• YOUR TASK:
Return every line of the data exactly as it stands.

• RECORDS SHOWN:
(** * go-noice: transcode-profile resolution and configuration bootstrap

    A shallow embedding of [config.go] (package [main]) and the properties
    of its transcode-profile resolution ([getTranscoders],
    [removeDuplicateTranscodes]) and of its bootstrap ([NewConfig]).

    Go's [int] is taken to be 64 bits wide.  The resolution code only
    compares integers, so they are modelled as [Z]; the width shows in
    [strconv.Atoi], which fails on a value outside the [int] range.
    Go strings are byte strings: [string] with one [ascii] per byte. *)

From Stdlib Require Import ZArith Ascii String.
From Stdlib Require Import DecimalString DecimalPos DecimalN.
From stdpp Require Import gmap strings list sorting.

Local Open Scope string_scope.
Local Open Scope list_scope.
Local Open Scope Z_scope.

(** ** The Go standard library functions the file calls *)

Module Strconv.

Definition intSize : Z := 64.
Definition maxInt : Z := 2 ^ (intSize - 1) - 1.
Definition minInt : Z := - 2 ^ (intSize - 1).

Definition byteVal (c : ascii) : Z := Z.of_N (N_of_ascii c).

(** [ch -= '0'; if ch > 9 { error }] on an unsigned byte. *)
Definition isDigit (c : ascii) : bool :=
  (48 <=? byteVal c) && (byteVal c <=? 57).

(** The digit loop [n = n*10 + int(ch)], failing on the first byte that
    is no decimal digit. *)
Fixpoint parseDigits (s : string) (n : Z) : option Z :=
  match s with
  | EmptyString => Some n
  | String ch s' =>
      if isDigit ch then parseDigits s' (n * 10 + (byteVal ch - 48))
      else None
  end.

(** [strconv.Atoi]: an optional sign, then at least one decimal digit and
    nothing else; [None] stands for the [*NumError] (syntax or range). *)
Definition Atoi (s : string) : option Z :=
  match s with
  | EmptyString => None
  | String c rest =>
      let neg := Ascii.eqb c "-" in
      let digits := if neg || Ascii.eqb c "+" then rest else s in
      match digits with
      | EmptyString => None
      | _ =>
          match parseDigits digits 0 with
          | None => None
          | Some un =>
              let n := if neg then - un else un in
              if (minInt <=? n) && (n <=? maxInt) then Some n else None
          end
      end
  end.

End Strconv.

Module Strings.

(** [strings.Split(s, sep)] for a separator of one byte, the only form
    the program uses: the segments of [s] between the occurrences of
    [sep], in order.  The result has one more element than [s] has
    separators, so it is never empty. *)
Fixpoint Split (s : string) (sep : ascii) : list string :=
  match s with
  | EmptyString => [EmptyString]
  | String c s' =>
      if Ascii.eqb c sep then EmptyString :: Split s' sep
      else match Split s' sep with
           | seg :: segs => String c seg :: segs
           | [] => [String c EmptyString]
           end
  end.

End Strings.

Module Sort.

Section SliceStable.
Context {A : Type} (less : A -> A -> bool).

(** Puts [x], which stood before every element of the sorted [l], in
    front of the first element that does not have to precede it. *)
Fixpoint insertStable (x : A) (l : list A) : list A :=
  match l with
  | [] => [x]
  | y :: l' => if less y x then y :: insertStable x l' else x :: l
  end.

(** [sort.SliceStable]: sorts by [less], keeping equal elements in
    their original order. *)
Definition SliceStable (l : list A) : list A :=
  foldr insertStable [] l.
End SliceStable.

End Sort.

(** ** config.go *)

Record Config := {
  Seed : string;
  Title : string;
  Owner : string;
  Transcoders : list string
}.

Record Transcode := {
  Resolution : Z;
  Framerate : Z
}.

(** The lines [getTranscoders] prints. *)
Inductive Diagnostic :=
| SkippingInvalid (v : string)
| SkippingSourceSmaller (v : string) (sourceResolution : Z)
| LoweringFramerate (v : string) (sourceFramerate : Z)
| SkippingEqual (v : string).

Section Resolution.

(** The package-level variables holding the live source's resolution and
    framerate; they are declared outside [config.go]. *)
Variables sourceResolution sourceFramerate : Z.

(** Lines 96-103: the framerate of a token whose segments are
    [transcodeStr]; [None] is the [continue] of line 101. *)
Definition parseFramerate (transcodeStr : list string) : option Z :=
  if (length transcodeStr =? 2)%nat
     && (0 <? String.length (nth 1 transcodeStr ""))%nat
  then Strconv.Atoi (nth 1 transcodeStr "")
  else Some 30.

(** Lines 105-108. *)
Definition clampFramerate (v : string) (framerate : Z)
  : Z * list Diagnostic :=
  if framerate >? sourceFramerate
  then (sourceFramerate, [LoweringFramerate v sourceFramerate])
  else (framerate, []).

(** One iteration of the loop of [getTranscoders] on the token [v]: the
    element it appends, if any, and the lines it prints.
    [transcodeStr[0]] always exists ([Strings.Split] is never empty). *)
Definition getTranscoders_iter (v : string)
  : option Transcode * list Diagnostic :=
  let transcodeStr := Strings.Split v "p" in
  match Strconv.Atoi (hd "" transcodeStr) with
  | None => (None, [SkippingInvalid v])
  | Some resolution =>
      if sourceResolution <=? resolution
      then (None, [SkippingSourceSmaller v sourceResolution])
      else
        match parseFramerate transcodeStr with
        | None => (None, [SkippingInvalid v])
        | Some framerate =>
            let '(framerate, out) := clampFramerate v framerate in
            if (sourceResolution =? resolution)
               && (framerate =? sourceFramerate)
            then (None, out ++ [SkippingEqual v])
            else (Some {| Resolution := resolution;
                          Framerate := framerate |}, out)
        end
  end.

(** The loop: the slice [transcoders] and the standard output after the
    tokens [vs], from the state [st]. *)
Definition getTranscoders_loop (vs : list string)
    (st : list Transcode * list Diagnostic)
  : list Transcode * list Diagnostic :=
  fold_left
    (fun st v =>
       let '(o, out) := getTranscoders_iter v in
       (st.1 ++ option_list o, st.2 ++ out))
    vs st.

End Resolution.

(** The comparison given to [sort.SliceStable]. *)
Definition lessTranscode (a b : Transcode) : bool :=
  if negb (Resolution a =? Resolution b)
  then Resolution a >? Resolution b
  else Framerate a >? Framerate b.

• OUTPUT OF THE EXERCISE:
(** * go-noice: transcode-profile resolution and configuration bootstrap

    A shallow embedding of [config.go] (package [main]) and the properties
    of its transcode-profile resolution ([getTranscoders],
    [removeDuplicateTranscodes]) and of its bootstrap ([NewConfig]).

    Go's [int] is taken to be 64 bits wide.  The resolution code only
    compares integers, so they are modelled as [Z]; the width shows in
    [strconv.Atoi], which fails on a value outside the [int] range.
    Go strings are byte strings: [string] with one [ascii] per byte. *)

From Stdlib Require Import ZArith Ascii String.
From Stdlib Require Import DecimalString DecimalPos DecimalN.
From stdpp Require Import gmap strings list sorting.

Local Open Scope string_scope.
Local Open Scope list_scope.
Local Open Scope Z_scope.

(** ** The Go standard library functions the file calls *)

Module Strconv.

Definition intSize : Z := 64.
Definition maxInt : Z := 2 ^ (intSize - 1) - 1.
Definition minInt : Z := - 2 ^ (intSize - 1).

Definition byteVal (c : ascii) : Z := Z.of_N (N_of_ascii c).

(** [ch -= '0'; if ch > 9 { error }] on an unsigned byte. *)
Definition isDigit (c : ascii) : bool :=
  (48 <=? byteVal c) && (byteVal c <=? 57).

(** The digit loop [n = n*10 + int(ch)], failing on the first byte that
    is no decimal digit. *)
Fixpoint parseDigits (s : string) (n : Z) : option Z :=
  match s with
  | EmptyString => Some n
  | String ch s' =>
      if isDigit ch then parseDigits s' (n * 10 + (byteVal ch - 48))
      else None
  end.

(** [strconv.Atoi]: an optional sign, then at least one decimal digit and
    nothing else; [None] stands for the [*NumError] (syntax or range). *)
Definition Atoi (s : string) : option Z :=
  match s with
  | EmptyString => None
  | String c rest =>
      let neg := Ascii.eqb c "-" in
      let digits := if neg || Ascii.eqb c "+" then rest else s in
      match digits with
      | EmptyString => None
      | _ =>
          match parseDigits digits 0 with
          | None => None
          | Some un =>
              let n := if neg then - un else un in
              if (minInt <=? n) && (n <=? maxInt) then Some n else None
          end
      end
  end.

End Strconv.

Module Strings.

(** [strings.Split(s, sep)] for a separator of one byte, the only form
    the program uses: the segments of [s] between the occurrences of
    [sep], in order.  The result has one more element than [s] has
    separators, so it is never empty. *)
Fixpoint Split (s : string) (sep : ascii) : list string :=
  match s with
  | EmptyString => [EmptyString]
  | String c s' =>
      if Ascii.eqb c sep then EmptyString :: Split s' sep
      else match Split s' sep with
           | seg :: segs => String c seg :: segs
           | [] => [String c EmptyString]
           end
  end.

End Strings.

Module Sort.

Section SliceStable.
Context {A : Type} (less : A -> A -> bool).

(** Puts [x], which stood before every element of the sorted [l], in
    front of the first element that does not have to precede it. *)
Fixpoint insertStable (x : A) (l : list A) : list A :=
  match l with
  | [] => [x]
  | y :: l' => if less y x then y :: insertStable x l' else x :: l
  end.

(** [sort.SliceStable]: sorts by [less], keeping equal elements in
    their original order. *)
Definition SliceStable (l : list A) : list A :=
  foldr insertStable [] l.
End SliceStable.

End Sort.

(** ** config.go *)

Record Config := {
  Seed : string;
  Title : string;
  Owner : string;
  Transcoders : list string
}.

Record Transcode := {
  Resolution : Z;
  Framerate : Z
}.

(** The lines [getTranscoders] prints. *)
Inductive Diagnostic :=
| SkippingInvalid (v : string)
| SkippingSourceSmaller (v : string) (sourceResolution : Z)
| LoweringFramerate (v : string) (sourceFramerate : Z)
| SkippingEqual (v : string).

Section Resolution.

(** The package-level variables holding the live source's resolution and
    framerate; they are declared outside [config.go]. *)
Variables sourceResolution sourceFramerate : Z.

(** Lines 96-103: the framerate of a token whose segments are
    [transcodeStr]; [None] is the [continue] of line 101. *)
Definition parseFramerate (transcodeStr : list string) : option Z :=
  if (length transcodeStr =? 2)%nat
     && (0 <? String.length (nth 1 transcodeStr ""))%nat
  then Strconv.Atoi (nth 1 transcodeStr "")
  else Some 30.

(** Lines 105-108. *)
Definition clampFramerate (v : string) (framerate : Z)
  : Z * list Diagnostic :=
  if framerate >? sourceFramerate
  then (sourceFramerate, [LoweringFramerate v sourceFramerate])
  else (framerate, []).

(** One iteration of the loop of [getTranscoders] on the token [v]: the
    element it appends, if any, and the lines it prints.
    [transcodeStr[0]] always exists ([Strings.Split] is never empty). *)
Definition getTranscoders_iter (v : string)
  : option Transcode * list Diagnostic :=
  let transcodeStr := Strings.Split v "p" in
  match Strconv.Atoi (hd "" transcodeStr) with
  | None => (None, [SkippingInvalid v])
  | Some resolution =>
      if sourceResolution <=? resolution
      then (None, [SkippingSourceSmaller v sourceResolution])
      else
        match parseFramerate transcodeStr with
        | None => (None, [SkippingInvalid v])
        | Some framerate =>
            let '(framerate, out) := clampFramerate v framerate in
            if (sourceResolution =? resolution)
               && (framerate =? sourceFramerate)
            then (None, out ++ [SkippingEqual v])
            else (Some {| Resolution := resolution;
                          Framerate := framerate |}, out)
        end
  end.

(** The loop: the slice [transcoders] and the standard output after the
    tokens [vs], from the state [st]. *)
Definition getTranscoders_loop (vs : list string)
    (st : list Transcode * list Diagnostic)
  : list Transcode * list Diagnostic :=
  fold_left
    (fun st v =>
       let '(o, out) := getTranscoders_iter v in
       (st.1 ++ option_list o, st.2 ++ out))
    vs st.

End Resolution.

(** The comparison given to [sort.SliceStable]. *)
Definition lessTranscode (a b : Transcode) : bool :=
  if negb (Resolution a =? Resolution b)
  then Resolution a >? Resolution b
  else Framerate a >? Framerate b.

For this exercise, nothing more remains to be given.